Exercise objective:
Below are entries; output exactly the lines from the one with "- [Startup] (main.go, the" to the one with "only after a", both included, and nothing else.

Source data:
(* ===== verification/Prelude.v ===== *)
(** A verification development of the crit bootstrap and control plane providers
    for Cluster API (the Go module under src/).

    * The program

    Two controllers run in one manager process.  The control plane controller
    (controllers/controlplane) reconciles [CritControlPlane] objects: it creates
    the machines of a control plane one by one, rolls out a changed template,
    follows the workload cluster's health, and deletes machines when the object
    goes.  The bootstrap controller (controllers/bootstrap) reconciles
    [CritConfig] objects: for each machine it fills in the configuration,
    ensures certificates and bootstrap tokens, renders a cloud-config and stores
    it in a secret.  Both work only through requests to API servers, keep no
    state between two reconciliations, and rely on internal/ for machine
    collections, failure domains, health checks, certificates and remote
    clients.  internal/remote/cluster_cache.go keeps caches of workload clusters
    that several goroutines share.  apis/ declares the stored objects, copies
    them and converts the old API version.  main.go runs the controllers, or only
    the webhooks, in a manager process.

    * How it is modelled

    A function of the source is the definition of the same name.  A pure
    function is a Rocq function.  A function that leaves the process (a request,
    a random name, the clock, a generated key) is a program of [M], a tree of
    actions whose answers the environment chooses (this file); a run-time panic
    is the outcome [Panic], which every caller passes on; a Go pair of a value
    and an error is [result].  Theorems quantify over all answers, so they cover
    failed requests, stale reads and other writers.  A method that changes its
    receiver takes the object and returns it ([SM] where every exit must hand it
    back).  A deferred function is run on the outcome of the body, panics
    included.  Logging is left out.

    A map is a [gmap]; what Go leaves open, the order of [range] and the order
    of equal elements after [sort.Sort], is an argument ([GoRuntime]).  An
    [int32] is a [Z] with its wrap-around.  Code outside the repository is the
    class [Platform] with one operation per library function, and law classes
    that state the documented behaviour a theorem needs; [SamplePlatform]
    is one platform and proves all the laws, and the witnesses run on it.

    Programs are finite trees, so every reconciliation terminates and no
    definition of the program needs fuel: loops range over finite lists or maps.
    Only the health check of a cached cluster polls forever; it returns to the
    scheduler of [Concurrency] between two rounds.  The witnesses of the cluster
    cache [drain] a goroutine for at most 100 actions; their longest run has
    fewer than 30.

    Values are immutable except where aliasing is the point: the generated deep
    copies run on a heap of typed cells ([Memory]), where a struct is a record
    over a layout, with locations for its pointers and slices, and an assertion
    says which cells it owns and what value they hold.  A slice is the whole array
    behind it.  The copy theorems are about objects that do not share memory
    within themselves.

    * The files

    - [Prelude]: results, panics, programs, traces ([runs]), a Hoare logic over
      traces ([hoare]), its rules, tactics and hints.
    - [GoRuntime]: [range], [sort], integers and strings of Go; a reference
      implementation.
    - [ApiTypes], [Platform], [SamplePlatform]: data and outside code.
    - [MachineFilters], [MachineCollection] (internal/machinefilters,
      internal/machine_collection.go): filters, and sets of machines by name.
    - [FailureDomain] (internal/failure_domain.go): choosing failure domains.
    - [ControlPlane] (internal/control_plane.go, cluster_labels.go): the
      view of a control plane the steps decide on; ownership; new objects.
    - [WorkloadCluster], [ManagementCluster] (internal/workload_cluster.go,
      cluster.go, remote/cluster.go): health, nodes and remote clients.
    - [Secrets], [Fingerprints] (internal/secret): certificates and their
      secrets; the pins of certificates, with SHA-256.
    - [MachineCreation], [Deletion], [Upgrade], [StatusUpdate]
      (controllers/controlplane/helpers.go, delete.go, upgrade.go, status.go),
      and [ControlPlaneController] (controller.go, controlplane.go), which
      composes them into [Reconcile].
    - [Rollout]: the abstract rollout of a fleet of machines that
      reconciliations of a control plane implement; [Convergence]: where any
      number of them lead.  Between two reconciliations a machine whose deletion
      was accepted lingers with its timestamp for as long as it likes; the theorems
      count the machines that stand, those not being deleted.  Each reconciliation
      is a [round], which says what is assumed of the API server: the object is not
      being deleted, listings agree until the first change, failed requests have no
      effect, nobody else creates or deletes machines, generated names are fresh, and
      a health check that passes while no machine is being deleted saw as many nodes
      as machines.
    - [CloudInit] (internal/cloudinit): the templates of the cloud-config;
      [CloudDocument]: the document as a YAML reader sees it, its line breaks and
      literal blocks.
    - [BootstrapData] (controllers/bootstrap/token.go, helpers.go and what
      builds the data in controlplane.go and worker.go), and
      [BootstrapController] (controller.go and the rest), its [Reconcile].
    - [TokenLifetime]: a worker's token over many reconciliations, with the
      clock and the workload cluster that removes expired tokens.
    - [SharedCertificates]: what all nodes of a cluster have in common, whatever
      the interleaving of the reconciliations that give them their data.
    - [Conversion] (apis/*/v1alpha1): converting to the stored version and back.
      What crit's own text format and conversions preserve is not assumed: the
      theorems say what comes back in terms of what crit reads.
    - [Concurrency]: goroutines on shared memory, locks, rely-guarantee rules.
    - [ClusterCache] (internal/remote/cluster_cache.go): the tracker, its health
      checks and its reconciler; [TrackerDiscipline] and [TrackerFunctions]: the
      proof that every function keeps the tracker's invariant;
      [ClusterCacheSafety]: what follows for every interleaving;
      [ClusterCacheSpec]: an abstract tracker that the operations implement;
      [HealthChecks]: all rounds of a health check, and what they lead to.
    - [Memory], [DeepCopy] (apis/*/*/zz_generated.deepcopy.go): typed heaps,
      assertions and copying code; every generated function.
    - [Scheme] (the [RegisterConversions] of apis/*/v1alpha1): conversions as the
      scheme stores them, with the type assertions of their closures.
    - [Startup] (main.go, the [SetupWithManager] functions, the webhooks).  The
      flags that imported packages declare, kubeconfig for one, are a parameter.

    Interfaces: [ManagementCluster] promises the control plane steps what the
    fields of the reconciler ([StatusUpdate.CritControlPlaneReconciler] and its
    laws) need; [default_reconciler] discharges the laws with the
    implementation.  [Process] and [Discipline] are what a program with
    goroutines supplies to the rules of [Concurrency].

    * The theorems

    - What a reconciliation may write, and when: [Reconcile_safe],
      [upgrade_one_step], [reconcileDelete_waits], [creation_all_or_nothing],
      [config_Reconcile_safe]; that it ends with one patch: [Reconcile_patches],
      [config_Reconcile_publishes].
    - What a node is given: [node_data_complete] puts together tokens,
      certificates, configuration and cloud-config, for both kinds of nodes;
      [nodes_share_certificates] that they all trust one cluster CA.  A worker's
      token stays valid until the machine is up: [token_outlives_joining].
    - A rollout as a whole: [reconciliation_refines_rollout], [rollout_ends]
      for the number of reconciliations it takes and the machines there are,
      and [control_plane_converges] for what is reached after enough of them
      that find no error: no outdated machine, but as many machines as replicas
      only after a rollout or a first creation that nothing interrupted.
    - What the steps compute: status, initialization, health checks, ownership,
      choice of machines and domains, certificates, tokens.
    - Data: rendering a cloud-config and reading it back ([Write_document], and
      two contents that cannot be), certificates and
      their secrets, filling in a configuration without touching the user's
      settings, the two API versions, conversions registered at their types
      ([RegisterConversions_well_typed]), copies that share no memory with their
      originals ([DeepCopyObject_independent]).
    - The process: [startup_modes].
    - The cluster cache under every interleaving: no race, no deadlock, no
      duplicate watch or cache, caches kept without a reason to give them up;
      run alone, the operations refine those of an abstract tracker, and an
      unhealthy cluster is forgotten ([unhealthy_cluster_forgotten]).
    - Flaws the model shows are theorems too, for instance
      [stale_check_stops_new_cache], [reconcileKubeconfig_branches],
      [ControlPlaneIsHealthy_report].

    * Not modelled

    - [newClientFunc] of main.go, which nothing calls, and the reading of a
      command line's texts as numbers and durations.
    - The scheme and the manager themselves: which conversions and types a scheme
      has is stated by what the program asks of it.
    - The rendering of jinja expressions in the cloud-config, which its first line
      asks for and cloud-init does before it reads the YAML.
    - Contexts and their cancellation, logging, the work queue of a controller.
    - What a started cache does until its channel is closed
      ([cache.Cache.Start] is outside the repository). *)
From stdpp Require Export base gmap strings list fin_maps option sorting.
From Stdlib Require Export ZArith Lia.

Response area:
    - [Startup] (main.go, the [SetupWithManager] functions, the webhooks).  The
      flags that imported packages declare, kubeconfig for one, are a parameter.

    Interfaces: [ManagementCluster] promises the control plane steps what the
    fields of the reconciler ([StatusUpdate.CritControlPlaneReconciler] and its
    laws) need; [default_reconciler] discharges the laws with the
    implementation.  [Process] and [Discipline] are what a program with
    goroutines supplies to the rules of [Concurrency].

    * The theorems

    - What a reconciliation may write, and when: [Reconcile_safe],
      [upgrade_one_step], [reconcileDelete_waits], [creation_all_or_nothing],
      [config_Reconcile_safe]; that it ends with one patch: [Reconcile_patches],
      [config_Reconcile_publishes].
    - What a node is given: [node_data_complete] puts together tokens,
      certificates, configuration and cloud-config, for both kinds of nodes;
      [nodes_share_certificates] that they all trust one cluster CA.  A worker's
      token stays valid until the machine is up: [token_outlives_joining].
    - A rollout as a whole: [reconciliation_refines_rollout], [rollout_ends]
      for the number of reconciliations it takes and the machines there are,
      and [control_plane_converges] for what is reached after enough of them
      that find no error: no outdated machine, but as many machines as replicas
      only after a rollout or a first creation that nothing interrupted.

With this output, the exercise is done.